> **The task**
The entries below contain a line with "(* ===== verification/Addr.v ===== *)" and a line with "hex2 (m0 m)". Quote exactly those two lines and all lines between them.

Data extracted from a collection:
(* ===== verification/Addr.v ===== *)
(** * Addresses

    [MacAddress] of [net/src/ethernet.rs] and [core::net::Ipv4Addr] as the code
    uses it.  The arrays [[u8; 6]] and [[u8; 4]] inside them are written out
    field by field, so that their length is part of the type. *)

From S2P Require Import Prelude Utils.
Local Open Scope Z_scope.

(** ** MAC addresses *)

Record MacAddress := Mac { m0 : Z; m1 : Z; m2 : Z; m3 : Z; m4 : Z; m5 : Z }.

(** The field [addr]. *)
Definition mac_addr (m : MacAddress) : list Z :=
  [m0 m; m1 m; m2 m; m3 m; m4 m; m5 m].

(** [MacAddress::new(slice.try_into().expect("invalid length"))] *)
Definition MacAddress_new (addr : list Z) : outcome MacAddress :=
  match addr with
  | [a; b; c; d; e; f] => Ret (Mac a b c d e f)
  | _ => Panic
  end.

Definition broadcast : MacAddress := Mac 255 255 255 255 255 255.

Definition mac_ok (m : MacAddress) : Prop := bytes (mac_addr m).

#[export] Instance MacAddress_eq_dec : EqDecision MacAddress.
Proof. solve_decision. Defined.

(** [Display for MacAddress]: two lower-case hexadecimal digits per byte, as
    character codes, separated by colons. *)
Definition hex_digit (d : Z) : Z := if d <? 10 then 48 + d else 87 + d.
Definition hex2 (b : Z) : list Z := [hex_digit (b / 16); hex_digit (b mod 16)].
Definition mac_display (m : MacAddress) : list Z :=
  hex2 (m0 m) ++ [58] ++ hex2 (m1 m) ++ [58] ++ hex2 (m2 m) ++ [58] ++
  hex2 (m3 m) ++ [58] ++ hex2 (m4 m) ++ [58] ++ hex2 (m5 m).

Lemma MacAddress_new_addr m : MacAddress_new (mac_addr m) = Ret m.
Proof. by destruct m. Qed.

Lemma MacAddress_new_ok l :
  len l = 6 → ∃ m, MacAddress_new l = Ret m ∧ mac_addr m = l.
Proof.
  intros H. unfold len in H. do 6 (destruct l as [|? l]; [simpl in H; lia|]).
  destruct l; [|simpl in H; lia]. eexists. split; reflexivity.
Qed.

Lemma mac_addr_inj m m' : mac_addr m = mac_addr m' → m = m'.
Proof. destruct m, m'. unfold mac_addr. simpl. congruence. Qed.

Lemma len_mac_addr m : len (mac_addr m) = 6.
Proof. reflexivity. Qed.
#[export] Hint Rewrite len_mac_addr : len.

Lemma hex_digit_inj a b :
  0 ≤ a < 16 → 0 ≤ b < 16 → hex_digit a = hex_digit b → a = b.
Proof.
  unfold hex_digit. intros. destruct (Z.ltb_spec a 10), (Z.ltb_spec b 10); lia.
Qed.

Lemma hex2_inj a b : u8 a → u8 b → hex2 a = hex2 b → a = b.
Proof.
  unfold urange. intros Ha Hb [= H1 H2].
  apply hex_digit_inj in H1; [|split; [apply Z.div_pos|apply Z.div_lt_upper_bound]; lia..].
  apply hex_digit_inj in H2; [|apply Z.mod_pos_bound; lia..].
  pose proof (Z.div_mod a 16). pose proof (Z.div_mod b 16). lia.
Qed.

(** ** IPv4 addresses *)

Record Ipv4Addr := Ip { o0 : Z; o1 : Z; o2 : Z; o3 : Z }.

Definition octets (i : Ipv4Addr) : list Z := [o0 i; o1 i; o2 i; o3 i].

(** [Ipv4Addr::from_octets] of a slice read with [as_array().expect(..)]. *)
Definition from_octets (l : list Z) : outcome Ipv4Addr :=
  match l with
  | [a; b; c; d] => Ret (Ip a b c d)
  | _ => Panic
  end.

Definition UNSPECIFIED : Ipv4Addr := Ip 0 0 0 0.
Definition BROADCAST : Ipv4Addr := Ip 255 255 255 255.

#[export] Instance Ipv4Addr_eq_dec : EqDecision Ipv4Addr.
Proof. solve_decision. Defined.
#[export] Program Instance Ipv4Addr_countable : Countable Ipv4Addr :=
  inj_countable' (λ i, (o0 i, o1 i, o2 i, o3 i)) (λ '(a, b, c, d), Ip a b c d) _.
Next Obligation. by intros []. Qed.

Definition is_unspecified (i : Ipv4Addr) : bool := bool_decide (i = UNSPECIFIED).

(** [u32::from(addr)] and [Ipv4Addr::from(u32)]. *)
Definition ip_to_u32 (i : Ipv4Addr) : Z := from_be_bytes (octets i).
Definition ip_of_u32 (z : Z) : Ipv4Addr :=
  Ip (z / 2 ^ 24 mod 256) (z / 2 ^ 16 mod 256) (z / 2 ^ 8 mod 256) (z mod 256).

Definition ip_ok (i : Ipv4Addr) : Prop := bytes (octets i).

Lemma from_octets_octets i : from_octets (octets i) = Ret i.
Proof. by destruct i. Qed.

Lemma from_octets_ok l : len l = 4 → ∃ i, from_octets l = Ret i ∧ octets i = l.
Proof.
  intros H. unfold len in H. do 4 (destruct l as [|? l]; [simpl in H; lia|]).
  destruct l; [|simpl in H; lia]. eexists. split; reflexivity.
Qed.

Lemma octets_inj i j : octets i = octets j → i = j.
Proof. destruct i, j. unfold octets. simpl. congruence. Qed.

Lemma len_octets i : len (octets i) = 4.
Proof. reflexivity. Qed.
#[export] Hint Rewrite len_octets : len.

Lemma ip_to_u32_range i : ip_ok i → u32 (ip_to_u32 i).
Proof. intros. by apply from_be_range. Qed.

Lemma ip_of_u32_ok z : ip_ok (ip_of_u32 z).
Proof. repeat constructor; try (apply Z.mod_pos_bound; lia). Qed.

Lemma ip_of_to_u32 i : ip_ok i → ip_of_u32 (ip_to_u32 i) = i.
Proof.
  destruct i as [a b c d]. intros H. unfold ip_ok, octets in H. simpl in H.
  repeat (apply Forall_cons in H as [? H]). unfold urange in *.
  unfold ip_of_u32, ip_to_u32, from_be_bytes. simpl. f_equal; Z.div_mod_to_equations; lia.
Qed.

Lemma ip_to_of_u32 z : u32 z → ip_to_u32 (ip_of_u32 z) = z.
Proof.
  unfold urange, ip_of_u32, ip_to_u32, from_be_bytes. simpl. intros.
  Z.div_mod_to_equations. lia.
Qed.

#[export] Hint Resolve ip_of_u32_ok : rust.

...

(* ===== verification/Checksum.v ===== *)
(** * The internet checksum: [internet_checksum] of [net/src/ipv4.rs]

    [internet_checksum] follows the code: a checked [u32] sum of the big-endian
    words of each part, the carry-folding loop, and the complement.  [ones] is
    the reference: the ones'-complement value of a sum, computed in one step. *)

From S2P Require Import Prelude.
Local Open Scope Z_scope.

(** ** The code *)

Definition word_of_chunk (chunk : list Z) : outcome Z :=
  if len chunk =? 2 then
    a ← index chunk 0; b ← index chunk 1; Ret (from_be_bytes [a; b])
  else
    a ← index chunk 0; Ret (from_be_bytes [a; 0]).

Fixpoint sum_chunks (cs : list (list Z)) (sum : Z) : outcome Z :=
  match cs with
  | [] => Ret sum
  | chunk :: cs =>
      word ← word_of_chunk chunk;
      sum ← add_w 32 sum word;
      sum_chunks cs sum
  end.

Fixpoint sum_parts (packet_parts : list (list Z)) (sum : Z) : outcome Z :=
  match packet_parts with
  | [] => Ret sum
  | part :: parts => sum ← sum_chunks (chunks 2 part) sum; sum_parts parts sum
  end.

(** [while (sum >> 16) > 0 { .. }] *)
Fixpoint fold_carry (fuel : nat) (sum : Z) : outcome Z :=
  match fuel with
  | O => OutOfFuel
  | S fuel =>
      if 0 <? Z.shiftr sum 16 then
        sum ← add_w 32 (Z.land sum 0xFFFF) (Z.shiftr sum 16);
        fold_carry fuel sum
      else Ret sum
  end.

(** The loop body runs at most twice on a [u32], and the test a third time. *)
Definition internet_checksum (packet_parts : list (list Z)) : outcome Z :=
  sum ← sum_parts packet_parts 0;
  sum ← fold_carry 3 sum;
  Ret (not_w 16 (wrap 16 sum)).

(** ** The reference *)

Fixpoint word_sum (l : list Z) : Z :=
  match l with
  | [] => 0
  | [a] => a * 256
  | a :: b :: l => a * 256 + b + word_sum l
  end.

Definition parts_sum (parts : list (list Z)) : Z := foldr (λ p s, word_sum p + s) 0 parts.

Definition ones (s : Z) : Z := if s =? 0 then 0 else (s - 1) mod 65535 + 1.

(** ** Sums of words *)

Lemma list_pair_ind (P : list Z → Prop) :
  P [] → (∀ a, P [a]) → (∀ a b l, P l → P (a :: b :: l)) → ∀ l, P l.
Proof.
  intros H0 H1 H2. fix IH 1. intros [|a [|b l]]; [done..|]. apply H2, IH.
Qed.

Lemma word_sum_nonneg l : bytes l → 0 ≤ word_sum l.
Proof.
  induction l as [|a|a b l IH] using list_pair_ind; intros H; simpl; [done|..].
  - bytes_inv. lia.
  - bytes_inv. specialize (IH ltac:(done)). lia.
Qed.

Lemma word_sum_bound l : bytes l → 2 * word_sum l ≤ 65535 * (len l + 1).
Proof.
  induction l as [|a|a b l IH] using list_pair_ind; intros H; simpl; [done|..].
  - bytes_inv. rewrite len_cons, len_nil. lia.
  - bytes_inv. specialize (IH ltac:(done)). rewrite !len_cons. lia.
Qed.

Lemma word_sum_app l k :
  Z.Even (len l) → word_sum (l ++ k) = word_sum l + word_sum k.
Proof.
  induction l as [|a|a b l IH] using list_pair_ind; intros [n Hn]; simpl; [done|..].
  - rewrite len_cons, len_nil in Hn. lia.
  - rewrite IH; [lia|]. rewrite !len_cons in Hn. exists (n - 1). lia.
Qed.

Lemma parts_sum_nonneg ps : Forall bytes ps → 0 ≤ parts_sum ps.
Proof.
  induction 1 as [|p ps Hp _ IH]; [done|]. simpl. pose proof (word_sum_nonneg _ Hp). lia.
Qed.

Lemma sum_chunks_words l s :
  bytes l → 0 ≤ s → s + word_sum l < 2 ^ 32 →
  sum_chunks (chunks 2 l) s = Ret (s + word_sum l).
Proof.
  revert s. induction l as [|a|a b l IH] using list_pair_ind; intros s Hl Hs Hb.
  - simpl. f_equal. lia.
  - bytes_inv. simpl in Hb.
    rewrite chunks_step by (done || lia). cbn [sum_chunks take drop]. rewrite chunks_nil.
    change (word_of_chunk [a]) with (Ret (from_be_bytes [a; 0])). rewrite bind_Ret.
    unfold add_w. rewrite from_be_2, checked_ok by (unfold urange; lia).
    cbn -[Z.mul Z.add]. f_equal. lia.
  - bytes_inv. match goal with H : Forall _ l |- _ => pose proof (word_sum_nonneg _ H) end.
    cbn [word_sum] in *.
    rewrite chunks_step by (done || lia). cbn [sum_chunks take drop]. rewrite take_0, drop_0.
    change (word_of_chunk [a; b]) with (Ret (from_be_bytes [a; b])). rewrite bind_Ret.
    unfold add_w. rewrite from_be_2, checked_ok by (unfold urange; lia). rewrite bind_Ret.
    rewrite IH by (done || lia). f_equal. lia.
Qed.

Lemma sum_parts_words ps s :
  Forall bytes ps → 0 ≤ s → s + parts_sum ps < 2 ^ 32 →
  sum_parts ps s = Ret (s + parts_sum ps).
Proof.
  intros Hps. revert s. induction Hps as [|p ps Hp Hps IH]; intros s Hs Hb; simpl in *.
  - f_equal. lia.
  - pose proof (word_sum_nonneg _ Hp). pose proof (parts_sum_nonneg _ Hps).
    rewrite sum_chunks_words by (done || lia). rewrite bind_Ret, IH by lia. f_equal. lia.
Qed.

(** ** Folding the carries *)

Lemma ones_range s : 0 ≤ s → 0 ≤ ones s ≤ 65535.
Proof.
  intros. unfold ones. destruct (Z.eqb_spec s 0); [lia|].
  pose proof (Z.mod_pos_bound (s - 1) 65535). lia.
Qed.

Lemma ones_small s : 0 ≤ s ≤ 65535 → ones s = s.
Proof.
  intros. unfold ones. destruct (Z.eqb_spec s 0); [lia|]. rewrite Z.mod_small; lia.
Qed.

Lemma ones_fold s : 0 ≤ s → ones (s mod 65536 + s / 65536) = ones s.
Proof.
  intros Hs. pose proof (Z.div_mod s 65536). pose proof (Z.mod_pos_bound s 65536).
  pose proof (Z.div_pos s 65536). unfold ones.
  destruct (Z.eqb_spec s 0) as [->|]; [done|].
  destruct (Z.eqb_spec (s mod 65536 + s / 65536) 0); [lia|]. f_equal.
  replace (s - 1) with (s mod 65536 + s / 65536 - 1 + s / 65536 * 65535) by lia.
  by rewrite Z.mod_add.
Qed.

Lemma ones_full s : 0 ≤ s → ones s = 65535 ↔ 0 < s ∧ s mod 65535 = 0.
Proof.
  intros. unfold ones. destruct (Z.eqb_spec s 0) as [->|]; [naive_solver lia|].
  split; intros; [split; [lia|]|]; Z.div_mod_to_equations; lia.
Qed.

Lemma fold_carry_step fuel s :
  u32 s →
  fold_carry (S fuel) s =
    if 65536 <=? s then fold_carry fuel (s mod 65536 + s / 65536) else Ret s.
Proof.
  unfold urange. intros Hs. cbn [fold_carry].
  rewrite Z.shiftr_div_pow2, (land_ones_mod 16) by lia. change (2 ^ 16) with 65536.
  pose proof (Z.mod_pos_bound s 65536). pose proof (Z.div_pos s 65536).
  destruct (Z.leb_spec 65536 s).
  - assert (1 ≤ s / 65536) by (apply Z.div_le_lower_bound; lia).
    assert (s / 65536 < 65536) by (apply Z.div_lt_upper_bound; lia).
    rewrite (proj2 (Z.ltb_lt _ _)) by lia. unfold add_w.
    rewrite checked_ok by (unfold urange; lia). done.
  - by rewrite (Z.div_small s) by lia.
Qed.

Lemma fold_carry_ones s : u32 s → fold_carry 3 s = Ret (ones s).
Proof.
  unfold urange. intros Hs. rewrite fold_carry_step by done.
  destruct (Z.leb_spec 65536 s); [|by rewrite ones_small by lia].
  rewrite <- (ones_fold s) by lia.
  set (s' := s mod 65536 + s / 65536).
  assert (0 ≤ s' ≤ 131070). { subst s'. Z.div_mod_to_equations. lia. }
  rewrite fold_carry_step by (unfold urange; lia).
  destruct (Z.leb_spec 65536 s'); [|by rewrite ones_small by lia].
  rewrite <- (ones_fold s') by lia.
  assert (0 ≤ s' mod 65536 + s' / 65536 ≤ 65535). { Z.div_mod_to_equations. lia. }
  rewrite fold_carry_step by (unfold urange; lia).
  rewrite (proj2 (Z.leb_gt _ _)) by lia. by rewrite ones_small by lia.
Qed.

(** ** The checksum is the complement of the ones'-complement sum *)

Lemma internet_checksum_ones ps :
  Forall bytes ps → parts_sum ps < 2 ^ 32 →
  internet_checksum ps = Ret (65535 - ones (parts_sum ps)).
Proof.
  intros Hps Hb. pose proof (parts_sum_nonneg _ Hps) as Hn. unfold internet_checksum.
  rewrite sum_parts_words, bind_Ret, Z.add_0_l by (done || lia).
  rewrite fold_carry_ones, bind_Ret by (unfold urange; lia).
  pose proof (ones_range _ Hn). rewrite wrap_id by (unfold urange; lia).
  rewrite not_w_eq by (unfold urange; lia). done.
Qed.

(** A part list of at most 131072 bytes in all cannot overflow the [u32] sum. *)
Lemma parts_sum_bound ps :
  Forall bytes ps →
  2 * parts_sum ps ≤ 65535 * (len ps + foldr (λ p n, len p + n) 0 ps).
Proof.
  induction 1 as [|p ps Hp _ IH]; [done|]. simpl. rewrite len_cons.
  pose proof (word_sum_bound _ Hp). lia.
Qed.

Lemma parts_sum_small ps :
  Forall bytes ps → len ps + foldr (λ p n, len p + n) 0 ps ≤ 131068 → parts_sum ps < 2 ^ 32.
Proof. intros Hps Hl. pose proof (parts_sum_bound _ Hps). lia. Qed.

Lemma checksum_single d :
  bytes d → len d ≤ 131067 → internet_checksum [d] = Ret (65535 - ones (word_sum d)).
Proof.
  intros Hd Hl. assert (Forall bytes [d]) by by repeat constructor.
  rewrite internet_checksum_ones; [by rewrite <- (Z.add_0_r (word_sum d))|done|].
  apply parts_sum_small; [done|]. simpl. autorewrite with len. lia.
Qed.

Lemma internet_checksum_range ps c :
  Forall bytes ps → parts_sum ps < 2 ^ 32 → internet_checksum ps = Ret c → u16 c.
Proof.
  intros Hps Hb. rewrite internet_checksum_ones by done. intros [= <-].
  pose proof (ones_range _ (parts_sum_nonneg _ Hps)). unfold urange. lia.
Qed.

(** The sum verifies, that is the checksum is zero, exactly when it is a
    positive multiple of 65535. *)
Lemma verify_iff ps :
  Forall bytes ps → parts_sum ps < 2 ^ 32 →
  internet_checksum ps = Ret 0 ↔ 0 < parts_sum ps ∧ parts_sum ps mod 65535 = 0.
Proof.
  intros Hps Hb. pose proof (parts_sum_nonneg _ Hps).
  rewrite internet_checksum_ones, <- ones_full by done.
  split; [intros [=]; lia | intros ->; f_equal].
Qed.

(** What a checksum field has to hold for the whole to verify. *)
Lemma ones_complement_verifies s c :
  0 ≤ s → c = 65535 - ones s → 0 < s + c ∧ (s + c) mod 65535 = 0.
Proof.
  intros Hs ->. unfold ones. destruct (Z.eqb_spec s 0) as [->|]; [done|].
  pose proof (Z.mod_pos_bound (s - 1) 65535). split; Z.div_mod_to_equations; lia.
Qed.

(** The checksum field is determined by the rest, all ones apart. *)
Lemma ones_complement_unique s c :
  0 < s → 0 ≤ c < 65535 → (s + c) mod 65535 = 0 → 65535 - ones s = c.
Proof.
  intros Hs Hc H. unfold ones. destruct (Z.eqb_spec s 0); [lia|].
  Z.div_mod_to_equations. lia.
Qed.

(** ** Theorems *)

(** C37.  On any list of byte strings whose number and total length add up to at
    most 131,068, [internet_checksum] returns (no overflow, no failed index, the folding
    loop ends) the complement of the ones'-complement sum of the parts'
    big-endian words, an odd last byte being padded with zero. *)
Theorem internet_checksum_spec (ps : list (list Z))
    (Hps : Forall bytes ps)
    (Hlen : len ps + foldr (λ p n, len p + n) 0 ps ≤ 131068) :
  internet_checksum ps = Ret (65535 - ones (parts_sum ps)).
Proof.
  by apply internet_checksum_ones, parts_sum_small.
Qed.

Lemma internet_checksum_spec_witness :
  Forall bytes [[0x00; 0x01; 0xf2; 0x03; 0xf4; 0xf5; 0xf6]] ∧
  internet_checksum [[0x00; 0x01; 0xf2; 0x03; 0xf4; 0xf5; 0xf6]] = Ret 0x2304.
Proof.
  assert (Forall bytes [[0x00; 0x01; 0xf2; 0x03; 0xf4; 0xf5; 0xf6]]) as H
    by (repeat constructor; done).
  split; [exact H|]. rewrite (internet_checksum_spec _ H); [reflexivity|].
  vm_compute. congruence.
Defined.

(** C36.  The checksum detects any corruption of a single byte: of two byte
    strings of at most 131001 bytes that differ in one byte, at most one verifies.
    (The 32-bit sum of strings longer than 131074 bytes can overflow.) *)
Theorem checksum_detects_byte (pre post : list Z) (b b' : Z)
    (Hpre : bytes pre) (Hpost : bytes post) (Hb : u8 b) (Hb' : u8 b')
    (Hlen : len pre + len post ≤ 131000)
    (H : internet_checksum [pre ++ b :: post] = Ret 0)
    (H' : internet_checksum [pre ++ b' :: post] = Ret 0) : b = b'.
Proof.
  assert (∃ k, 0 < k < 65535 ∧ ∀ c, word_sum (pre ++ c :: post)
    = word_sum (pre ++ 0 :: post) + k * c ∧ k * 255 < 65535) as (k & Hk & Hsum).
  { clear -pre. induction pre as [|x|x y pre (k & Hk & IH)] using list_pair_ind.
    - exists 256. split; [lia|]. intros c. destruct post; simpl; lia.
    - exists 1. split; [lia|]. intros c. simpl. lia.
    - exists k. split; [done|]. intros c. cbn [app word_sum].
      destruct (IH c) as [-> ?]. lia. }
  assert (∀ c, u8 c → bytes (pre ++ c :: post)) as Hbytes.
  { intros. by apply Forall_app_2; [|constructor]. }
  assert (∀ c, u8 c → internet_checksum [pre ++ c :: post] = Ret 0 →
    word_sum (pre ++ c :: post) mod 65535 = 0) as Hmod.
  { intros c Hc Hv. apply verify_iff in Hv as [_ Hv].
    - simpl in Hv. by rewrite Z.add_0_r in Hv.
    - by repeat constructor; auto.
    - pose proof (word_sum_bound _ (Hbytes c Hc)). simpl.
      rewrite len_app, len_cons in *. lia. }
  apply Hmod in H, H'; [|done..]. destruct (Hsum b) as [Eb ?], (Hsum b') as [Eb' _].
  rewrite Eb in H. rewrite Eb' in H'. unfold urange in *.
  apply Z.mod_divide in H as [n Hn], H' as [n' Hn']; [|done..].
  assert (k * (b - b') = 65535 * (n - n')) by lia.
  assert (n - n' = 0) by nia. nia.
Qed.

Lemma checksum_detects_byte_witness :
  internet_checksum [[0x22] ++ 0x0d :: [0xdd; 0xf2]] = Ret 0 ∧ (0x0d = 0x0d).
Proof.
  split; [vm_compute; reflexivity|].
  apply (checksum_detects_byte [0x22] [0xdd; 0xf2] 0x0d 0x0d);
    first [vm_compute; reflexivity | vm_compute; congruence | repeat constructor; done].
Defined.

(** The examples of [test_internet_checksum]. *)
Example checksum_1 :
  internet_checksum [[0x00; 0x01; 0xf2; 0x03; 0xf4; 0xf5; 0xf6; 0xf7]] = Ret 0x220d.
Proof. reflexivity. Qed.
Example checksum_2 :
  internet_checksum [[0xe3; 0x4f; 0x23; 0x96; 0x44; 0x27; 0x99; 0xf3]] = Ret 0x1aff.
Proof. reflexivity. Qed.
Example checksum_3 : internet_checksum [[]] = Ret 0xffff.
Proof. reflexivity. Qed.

...

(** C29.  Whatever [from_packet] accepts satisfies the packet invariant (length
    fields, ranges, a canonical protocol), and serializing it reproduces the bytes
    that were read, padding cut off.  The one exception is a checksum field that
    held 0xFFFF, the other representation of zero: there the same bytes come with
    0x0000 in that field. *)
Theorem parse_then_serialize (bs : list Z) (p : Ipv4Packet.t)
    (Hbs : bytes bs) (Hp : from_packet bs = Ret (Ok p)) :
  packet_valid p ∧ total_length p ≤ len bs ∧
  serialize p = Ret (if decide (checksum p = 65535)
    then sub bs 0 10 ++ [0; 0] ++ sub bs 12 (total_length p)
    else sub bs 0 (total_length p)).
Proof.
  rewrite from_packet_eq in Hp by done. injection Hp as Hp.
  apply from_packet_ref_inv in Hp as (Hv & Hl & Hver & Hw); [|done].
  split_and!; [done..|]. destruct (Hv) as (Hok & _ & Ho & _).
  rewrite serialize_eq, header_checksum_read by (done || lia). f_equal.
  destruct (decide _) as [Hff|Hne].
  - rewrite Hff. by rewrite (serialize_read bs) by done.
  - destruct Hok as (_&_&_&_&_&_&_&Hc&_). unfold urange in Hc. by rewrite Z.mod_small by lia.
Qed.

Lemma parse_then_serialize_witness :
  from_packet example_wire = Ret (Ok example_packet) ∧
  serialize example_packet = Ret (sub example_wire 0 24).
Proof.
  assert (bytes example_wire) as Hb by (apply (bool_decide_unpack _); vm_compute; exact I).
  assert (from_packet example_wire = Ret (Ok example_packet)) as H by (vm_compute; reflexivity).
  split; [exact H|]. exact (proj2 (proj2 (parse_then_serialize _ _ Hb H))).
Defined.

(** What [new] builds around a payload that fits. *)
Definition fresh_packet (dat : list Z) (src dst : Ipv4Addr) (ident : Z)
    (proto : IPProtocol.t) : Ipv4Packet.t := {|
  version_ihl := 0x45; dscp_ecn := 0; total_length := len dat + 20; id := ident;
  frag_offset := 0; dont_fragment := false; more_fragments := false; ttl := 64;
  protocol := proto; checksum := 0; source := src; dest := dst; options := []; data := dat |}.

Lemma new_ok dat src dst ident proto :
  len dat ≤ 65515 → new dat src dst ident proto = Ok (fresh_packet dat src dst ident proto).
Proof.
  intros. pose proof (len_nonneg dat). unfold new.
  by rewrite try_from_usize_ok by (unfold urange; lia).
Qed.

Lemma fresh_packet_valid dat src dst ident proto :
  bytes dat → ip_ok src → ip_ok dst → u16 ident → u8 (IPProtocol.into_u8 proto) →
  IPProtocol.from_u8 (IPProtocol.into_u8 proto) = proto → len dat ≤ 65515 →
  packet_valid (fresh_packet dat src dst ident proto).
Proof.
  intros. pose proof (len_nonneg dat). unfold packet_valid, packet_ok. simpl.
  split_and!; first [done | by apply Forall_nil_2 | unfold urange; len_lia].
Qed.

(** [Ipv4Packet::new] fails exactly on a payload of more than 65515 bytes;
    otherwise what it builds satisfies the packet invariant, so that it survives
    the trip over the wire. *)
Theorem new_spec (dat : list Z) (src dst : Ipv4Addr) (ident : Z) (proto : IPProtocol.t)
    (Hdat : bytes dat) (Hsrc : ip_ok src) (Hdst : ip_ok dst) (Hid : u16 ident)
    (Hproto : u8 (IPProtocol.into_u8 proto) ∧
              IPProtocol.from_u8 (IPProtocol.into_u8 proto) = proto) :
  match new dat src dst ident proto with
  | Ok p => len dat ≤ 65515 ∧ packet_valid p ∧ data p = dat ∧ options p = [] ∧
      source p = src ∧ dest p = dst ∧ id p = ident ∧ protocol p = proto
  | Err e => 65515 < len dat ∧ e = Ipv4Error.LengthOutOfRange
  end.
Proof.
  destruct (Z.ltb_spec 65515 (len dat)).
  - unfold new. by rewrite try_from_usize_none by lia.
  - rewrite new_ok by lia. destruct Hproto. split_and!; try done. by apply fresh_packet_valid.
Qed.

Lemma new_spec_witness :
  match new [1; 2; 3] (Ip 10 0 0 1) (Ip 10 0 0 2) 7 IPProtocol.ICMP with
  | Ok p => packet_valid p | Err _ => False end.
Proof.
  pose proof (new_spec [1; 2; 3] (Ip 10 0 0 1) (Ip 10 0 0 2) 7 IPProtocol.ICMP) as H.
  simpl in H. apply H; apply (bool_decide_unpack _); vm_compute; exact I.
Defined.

> **Output of the task**
(* ===== verification/Addr.v ===== *)
(** * Addresses

    [MacAddress] of [net/src/ethernet.rs] and [core::net::Ipv4Addr] as the code
    uses it.  The arrays [[u8; 6]] and [[u8; 4]] inside them are written out
    field by field, so that their length is part of the type. *)

From S2P Require Import Prelude Utils.
Local Open Scope Z_scope.

(** ** MAC addresses *)

Record MacAddress := Mac { m0 : Z; m1 : Z; m2 : Z; m3 : Z; m4 : Z; m5 : Z }.

(** The field [addr]. *)
Definition mac_addr (m : MacAddress) : list Z :=
  [m0 m; m1 m; m2 m; m3 m; m4 m; m5 m].

(** [MacAddress::new(slice.try_into().expect("invalid length"))] *)
Definition MacAddress_new (addr : list Z) : outcome MacAddress :=
  match addr with
  | [a; b; c; d; e; f] => Ret (Mac a b c d e f)
  | _ => Panic
  end.

Definition broadcast : MacAddress := Mac 255 255 255 255 255 255.

Definition mac_ok (m : MacAddress) : Prop := bytes (mac_addr m).

#[export] Instance MacAddress_eq_dec : EqDecision MacAddress.
Proof. solve_decision. Defined.

(** [Display for MacAddress]: two lower-case hexadecimal digits per byte, as
    character codes, separated by colons. *)
Definition hex_digit (d : Z) : Z := if d <? 10 then 48 + d else 87 + d.
Definition hex2 (b : Z) : list Z := [hex_digit (b / 16); hex_digit (b mod 16)].
Definition mac_display (m : MacAddress) : list Z :=
  hex2 (m0 m) ++ [58] ++ hex2 (m1 m) ++ [58] ++ hex2 (m2 m) ++ [58] ++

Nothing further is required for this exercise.